Art. 8
Ricerca e sperimentazione scientifica nella realizzazione di sistemi
di intelligenza artificiale in ambito sanitario
1. I trattamenti di dati, anche personali, eseguiti da soggetti
pubblici e privati senza scopo di lucro, dagli Istituti di ricovero e
cura a carattere scientifico (IRCCS), di cui al decreto legislativo
16 ottobre 2003, n. 288, nonche' da soggetti privati operanti nel
settore sanitario nell'ambito di progetti di ricerca a cui
partecipano soggetti pubblici e privati senza scopo di lucro o IRCCS,
per la ricerca e la sperimentazione scientifica nella realizzazione
di sistemi di intelligenza artificiale per finalita' di prevenzione,
diagnosi e cura di malattie, sviluppo di farmaci, terapie e
tecnologie riabilitative, realizzazione di apparati medicali, incluse
protesi e interfacce fra il corpo e strumenti di sostegno alle
condizioni del paziente, salute pubblica, incolumita' della persona,
salute e sicurezza sanitaria nonche' studio della fisiologia, della
biomeccanica e della biologia umana anche in ambito non sanitario, in
quanto necessari ai fini della realizzazione e dell'utilizzazione di
banche di dati e modelli di base, sono dichiarati di rilevante
interesse pubblico in attuazione degli articoli 32 e 33 della
Costituzione e nel rispetto di quanto previsto dall'articolo 9,
paragrafo 2, lettera g), del regolamento (UE) 2016/679 del Parlamento
europeo e del Consiglio, del 27 aprile 2016.
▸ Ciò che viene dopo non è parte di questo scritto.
Lemma fact_temporary_costs_witness :
  is_Some (OrderedDict.get copies (t_urepr temporary_R)) ∧
  ∃ st',
    fact_temporary (mkFactState copies 0 0) temporary_R = Some st'
    ∧ NoDup (distinct_operands copies temporary_R)
    ∧ (∀ u, u ∈ distinct_operands copies temporary_R ↔
            ∃ k, k ∈ operands copies temporary_R ∧ key_urepr k = u)
    ∧ total_outloop_cost st' = (0 +
        (traced_products copies temporary_R
         + (Z.of_nat (length (operands copies temporary_R))
            - Z.of_nat (length (distinct_operands copies temporary_R))))
        * niters_after_licm temporary_R)%Z
    ∧ level_inloop_cost st' = (0 +
        (2 * Z.of_nat (length (distinct_operands copies temporary_R)) - 1)
        * niters temporary_R)%Z
    ∧ linear_reads_costs <$> OrderedDict.get (new_trace st') (t_urepr temporary_R)
      = Some ((λ u, (KUrepr u, 1%Z)) <$> distinct_operands copies temporary_R).
Proof.
  assert (is_Some (OrderedDict.get copies (t_urepr temporary_R))) as Hin
    by (vm_compute; eauto).
  split; [exact Hin|].
  exact (fact_temporary_costs (mkFactState copies 0 0) temporary_R Hin).
Defined.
2. Ai medesimi fini, fermo restando l'obbligo di informativa in
favore dell'interessato, che puo' essere assolto anche mediante
un'informativa generale messa a disposizione nel sito web del
titolare del trattamento e senza ulteriore consenso dell'interessato
ove inizialmente previsto dalla legge, e' sempre autorizzato l'uso
secondario di dati personali privi degli elementi identificativi
diretti, anche appartenenti alle categorie indicate all'articolo 9
del regolamento (UE) 2016/679, da parte dei soggetti di cui al comma
1, salvi i casi nei quali la conoscenza dell'identita' degli
interessati sia inevitabile o necessaria al fine della tutela della
loro salute.
3. Negli ambiti di cui al comma 1 o per le finalita' di cui
all'articolo 2-sexies, comma 2, lettera v), del codice in materia di
protezione dei dati personali, di cui al decreto legislativo 30
giugno 2003, n. 196, e' sempre consentito, previa informativa
all'interessato ai sensi dell'articolo 13 del regolamento (UE)
2016/679, il trattamento per finalita' di anonimizzazione,
pseudonimizzazione o sintetizzazione dei dati personali, anche
appartenenti alle categorie particolari di cui all'articolo 9,
paragrafo 1, del medesimo regolamento (UE) 2016/679. E' consentito
altresi' il predetto trattamento finalizzato allo studio e alla
ricerca sui gesti atletici, sui movimenti e sulle prestazioni
nell'attivita' sportiva in tutte le sue forme, nel rispetto dei
principi generali di cui alla presente legge e dei diritti di
sfruttamento economico dei dati relativi alle attivita' agonistiche
che spettano a chi le organizza.
4. L'Agenzia nazionale per i servizi sanitari regionali (AGENAS),
previo parere del Garante per la protezione dei dati personali,
tenendo conto di standard internazionali e dello stato dell'arte e
della tecnica, puo' stabilire e aggiornare linee guida per le
procedure di anonimizzazione di dati personali, di cui al comma 3, e
per la creazione di dati sintetici, anche per categorie di dati e
finalita' di trattamento.
5. I trattamenti di dati di cui ai commi 1 e 2 devono essere
comunicati al Garante per la protezione dei dati personali con
l'indicazione di tutte le informazioni previste dagli articoli 24,
25, 32 e 35 del regolamento (UE) 2016/679, nonche' con l'indicazione
espressa, ove presenti, dei soggetti individuati ai sensi
dell'articolo 28 del medesimo regolamento (UE) 2016/679, e possono
essere avviati decorsi trenta giorni dalla predetta comunicazione se
non sono stati oggetto di provvedimento di blocco disposto dal
Garante per la protezione dei dati personali.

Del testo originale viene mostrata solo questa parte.